I really don't want to be bitter.

iVillage Member
Registered: 05-23-2006
I really don't want to be bitter.
1
Sat, 12-30-2006 - 7:01pm

Now that 2006 is drawing to a close, I can't help but reflect on my love life this year. It's been quite the downward spiral rollercoaster ride. I don't want to lose hope, nor do I want to become bitter, but given my dating/ relationship patterns, I can't help but become this cynical woman who scowls at every man that passes me by.

After every bad dating experience, my girlfriend keeps telling me, "Don't ever think it's you." But how can I not? What do all those men have in common? Me! So at what point do I stop blaming the men I date and start blaming myself?

Recently a guy that I had been seeing contacted me again after I had broken things off with him (mainly because things weren't progressing). Being the hopeful romantic I am (and considering the fact that it is very much out of his character to contact an "ex"), I decided to reopen the flood gates. Things were good while they lasted (for the mere 5 minutes). But I can just see myself spiraling down the exact same path I finally got myself out of about a month ago. Just when I've finally gotten over him, he steps right back into my life, pisses all over it and then walks out of it again. Why? Is it some sort of twisted ego boost? Did he change his mind YET again? Or was it a moment of weakness? I'm not a welcome mat - you can't walk all over me. You can't take me for granted YET AGAIN.

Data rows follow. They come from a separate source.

(** A redacted mail address shows the first character of the local part and the
    domain; a text of any other shape shows nothing. *)
Lemma SafeEmail_hides x local domain : domain ≠ "" → (∀ d, In d (String.list_ascii_of_string domain) → d ≠ "@"%char) →
  SafeEmail (String x local +:+ "@" +:+ domain) = String x ("***@" +:+ domain).
Proof.
  intros Hd Hno. unfold SafeEmail. change ("@" +:+ domain) with (String "@" domain).
  rewrite last_index_from_app by done. cbv zeta. unfold slen. rewrite string_app_length.
  assert (0 < String.length domain)%nat by (destruct domain; [done|cbn; lia]).
  assert (String.length (String "@" domain) = S (String.length domain)) as -> by done.
  change (String.length (String x local)) with (S (String.length local)).
  rewrite (proj2 (Z.leb_gt _ _)), (proj2 (Z.eqb_neq _ _)) by lia. cbn [orb].
  replace (Z.to_nat _) with (String.length (String x local)) by (cbn [String.length]; lia).
  rewrite str_drop_app. by destruct local.
Qed.

Lemma SafeEmail_malformed email : last_index_from "@" 0 email ≤ 0 → SafeEmail email = "[redacted_email]".
Proof. intros H. unfold SafeEmail. by rewrite (proj2 (Z.leb_le _ _) H). Qed.

(** ** The fan-out: the secondary sink never makes a record fail *)

Lemma fanout_secondary_harmless {S1 S2 R} (p : slog_handler S1 R) (q q' : slog_handler S2 R) level r s1 s2 s2' :
  (fanout_Handle p q level r (s1, s2)).1 = (fanout_Handle p q' level r (s1, s2')).1 ∧
  (fanout_Handle p q level r (s1, s2)).2.1 = (fanout_Handle p q' level r (s1, s2')).2.1.
Proof.
  unfold fanout_Handle. destruct (sh_Enabled p level); [|done]. by destruct (sh_Handle p level r s1) as [[]].
Qed.

(** ** The cap *)

Definition too_large (limit : Z) : error :=
  Wrap ("node response exceeded " +:+ stdpp.pretty.pretty limit +:+ " bytes: ") ErrNodeResponseTooLarge "".

Lemma read_all_spec buf limit chunks n : (∀ inner, inner ∈ chunks → slen inner.1 ≤ buf) → 0 ≤ n ≤ limit →
  let '(got, err) := read_all chunks (mkLimited n limit) in
  let '(bare, err') := read_bare chunks in
  (n + slen bare ≤ limit ∧ got = bare ∧ err = err') ∨
  (limit < n + slen got ≤ limit + buf ∧ ∃ rest, bare = got +:+ rest ∧ err = Some (too_large limit)).
Proof.
  revert n. induction chunks as [|[chunk err] chunks IH]; intros n Hbuf Hn; cbn [read_all read_bare].
  { left. change (slen "") with 0. split_and!; [lia|done..]. }
  assert (slen chunk ≤ buf) as Hc by (apply (Hbuf (chunk, err)); by left).
  assert (0 ≤ slen chunk) as Hc0 by (unfold slen; lia).
  unfold Read. cbn [lr_n lr_limit]. destruct (limit <? n + slen chunk) eqn:E; bool_to_prop.
  - destruct err as [e|]; [|destruct (read_bare chunks) as [rest e]]; right; (split; [lia|]).
    + exists "". by rewrite string_app_nil_r.
    + by exists rest.
  - destruct err as [e|]; [left; split_and!; [lia|done..]|].
    specialize (IH (n + slen chunk)). destruct (read_all chunks _) as [got e], (read_bare chunks) as [bare e'].
    assert (∀ s, slen (chunk +:+ s) = slen chunk + slen s) as Hs by (intros s; unfold slen; rewrite string_app_length; lia).
    rewrite !Hs. destruct IH as [(H1 & -> & ->)|(H1 & rest & -> & ->)]; [intros i Hi; apply Hbuf; by right|lia|left|right].
    + split_and!; [lia|done..].
    + split; [lia|]. exists rest. by rewrite string_app_assoc.
Qed.

(** Node responses are bounded. However a node streams its answer, in chunks
    of at most the reader's buffer, a consumer that stops at the first error
    collects at most the limit and one buffer. An answer within the limit is read
    exactly as without the cap; of a longer one the consumer sees a prefix and
    the error that says so, whose text no client is shown. *)
Theorem node_response_bounded buf limit chunks
    (Hbuf : ∀ inner, inner ∈ chunks → slen inner.1 ≤ buf) (Hlim : 0 ≤ limit) (Hpos : 0 ≤ buf) :
  let '(got, err) := read_all chunks (mkLimited 0 limit) in
  let '(bare, err') := read_bare chunks in
  slen got ≤ limit + buf ∧
  if slen bare <=? limit then got = bare ∧ err = err'
  else has_prefix got bare = true ∧ limit < slen got ∧
    ∃ e, err = Some e ∧ errors_Is e ErrNodeResponseTooLarge = true ∧
      SafeForClient err = Some (Sentinel ErrSafeUpstreamFail).
Proof.
  pose proof (read_all_spec buf limit chunks 0 Hbuf) as H. destruct (read_all chunks _) as [got err], (read_bare chunks) as [bare err'].
  destruct H as [(H1 & -> & ->)|(H1 & rest & -> & ->)]; [lia| |].
  - split; [lia|]. by rewrite (proj2 (Z.leb_le _ _)) by lia.
  - split; [lia|]. assert (slen (got +:+ rest) = slen got + slen rest) as Hs by (unfold slen; rewrite string_app_length; lia).
    rewrite (proj2 (Z.leb_gt _ _)) by (rewrite Hs; unfold slen in *; lia).
    split_and!; [apply has_prefix_app|lia|]. exists (too_large limit). split_and!; [done|by vm_compute|].
    rewrite SafeForClient_hidden; [done|]. reflexivity.
Qed.

Lemma node_response_bounded_witness :
  let chunks := [("abcd", None); ("efgh", None); ("ij", Some (Opaque "EOF"))] in
  (∀ inner, inner ∈ chunks → slen inner.1 ≤ 4) ∧ (read_all chunks (mkLimited 0 6)).1 = "abcdefgh" ∧
  slen (read_all chunks (mkLimited 0 6)).1 ≤ 6 + 4.
Proof.
  intros chunks. assert (∀ inner, inner ∈ chunks → slen inner.1 ≤ 4) as Hb.
  { intros inner. unfold chunks. rewrite !elem_of_cons, elem_of_nil. intros [->|[->|[->|[]]]]; vm_compute; discriminate. }
  split; [exact Hb|]. split; [vm_compute; reflexivity|].
  pose proof (node_response_bounded 4 6 chunks Hb ltac:(lia) ltac:(lia)) as H.
  destruct (read_all chunks (mkLimited 0 6)) as [got err], (read_bare chunks) as [bare err']. exact (proj1 H).
Defined.

(** ** The status recorder *)

(** What a handler does to its response writer. *)
Inductive writer_op := OpWriteHeader (code : Z) | OpWrite (b : string) | OpFlush.

Definition informational (code : Z) : bool := (100 <=? code) && (code <=? 199) && negb (code =? 101).

(** net/http's own writer: the status line it has sent. An informational status is
    sent beside it; a write, a flush and the end of the handler send 200. *)
Definition http_step (sent : option Z) (op : writer_op) : option Z :=
  match sent, op with
  | Some _, _ => sent
  | None, OpWriteHeader code => if informational code then None else Some code
  | None, _ => Some 200
  end.
Definition http_status (ops : list writer_op) : Z := default 200 (foldl http_step None ops).

Record statusRecorder := mkRecorder { sr_status : Z; sr_wroteHeader : bool }.

Definition sr_WriteHeader (code : Z) (sr : statusRecorder) : statusRecorder :=
  if sr_wroteHeader sr then sr else mkRecorder code true.
Definition sr_Write (sr : statusRecorder) : statusRecorder :=
  if sr_wroteHeader sr then sr else mkRecorder 200 true.
Definition sr_Flush (sr : statusRecorder) : statusRecorder := sr.

Definition sr_step (sr : statusRecorder) (op : writer_op) : statusRecorder :=
  match op with
  | OpWriteHeader code => sr_WriteHeader code sr
  | OpWrite _ => sr_Write sr
  | OpFlush => sr_Flush sr
  end.
Definition recorded_status (ops : list writer_op) : Z := sr_status (foldl sr_step (mkRecorder 200 false) ops).

(** The recorder sees the status through a handler that neither flushes before it
    has written nor sends an informational status first. *)
Definition disciplined (ops : list writer_op) : Prop :=
  match ops with
  | OpFlush :: _ => False
  | OpWriteHeader code :: _ => informational code = false
  | _ => True
  end.

Lemma http_sent code ops : foldl http_step (Some code) ops = Some code.
Proof. induction ops as [|op ops IH]; [done|exact IH]. Qed.
Lemma recorder_wrote code ops : foldl sr_step (mkRecorder code true) ops = mkRecorder code true.
Proof. induction ops as [|[] ops IH]; [done|exact IH..]. Qed.

(** The recorded status is the one the client got, for every disciplined handler. *)
Lemma recorder_exact ops : disciplined ops → recorded_status ops = http_status ops.
Proof.
  unfold recorded_status, http_status. destruct ops as [|[code|b|] ops]; cbn [foldl disciplined]; [done|..|done].
  - intros Hi. unfold http_step at 2, sr_step at 2, sr_WriteHeader. rewrite Hi. cbn [sr_wroteHeader].
    by rewrite http_sent, recorder_wrote.
  - intros _. by rewrite (http_sent 200), (recorder_wrote 200).
Qed.

(** The others are counted in the class of a status the client never saw. *)
Lemma recorder_flush_first code ops :
  recorded_status (OpFlush :: OpWriteHeader code :: ops) = code ∧ http_status (OpFlush :: OpWriteHeader code :: ops) = 200.
Proof.
  unfold recorded_status, http_status. cbn [foldl]. split; [by rewrite (recorder_wrote code)|].
  by rewrite (http_sent 200).
Qed.
Lemma recorder_informational_first early code ops : informational early = true → informational code = false →
  recorded_status (OpWriteHeader early :: OpWriteHeader code :: ops) = early ∧
  http_status (OpWriteHeader early :: OpWriteHeader code :: ops) = code.
Proof.
  intros He Hc. unfold recorded_status, http_status. cbn [foldl]. split; [by rewrite (recorder_wrote early)|].
  unfold http_step at 2 3. rewrite He, Hc. by rewrite http_sent.
Qed.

My girlfriend and I joke that every man is f*&ked up in his own unique way. I equate them to a virus. However, I can only become immune to one virus via the flu shot, and there are still so many variations and permutations of viruses that you can't possibly be immune to each and every one of them.

I do hope I overcome my bitterness towards men someday (I can't even watch a romantic comedy without making sarcastic comments). It's quite sad considering I used to restore my hope through those movies.

I don't think I'm doing anything wrong. I don't think I'm a bad catch at all. I just think I keep meeting the wrong men at the right time.

Avatar for cfk_3
iVillage Member
Registered: 05-14-1999
Mon, 01-01-2007 - 12:23am

I try to look at situations such as yours like this: men aren't really that much different from us. They run into emotional issues just like everyone else. On top of not being super-human, they are generally seen as the head of the household, the bread winners and don't forget that they are traditionally the agressors in a relationship. Women are expected to sit around and wait for them to make all of the moves, wait for them to make plans, make the first phone call. I can't imagine having to pursue a man. The pressure!?! It must bite at times.

Yes, SOME of them ARE a-holes but a percentage of them may be going through something else, such as depression, anxiety, feelings of inadequacy, etc.

I try to keep this in mind when a guy falls off the face of the earth. I suspect that some of them are going through some inner turmoil, not all of them, but some. Now, that isn't to say that they couldn't simply be honest about what they are going through rather than putting us through the ringer, but I guess it's easier for some of them to vanish, be it right or wrong.

Maybe I'm a Pollyanna, but it does help to see them as human beings and not just some testosterone driven android, if you will.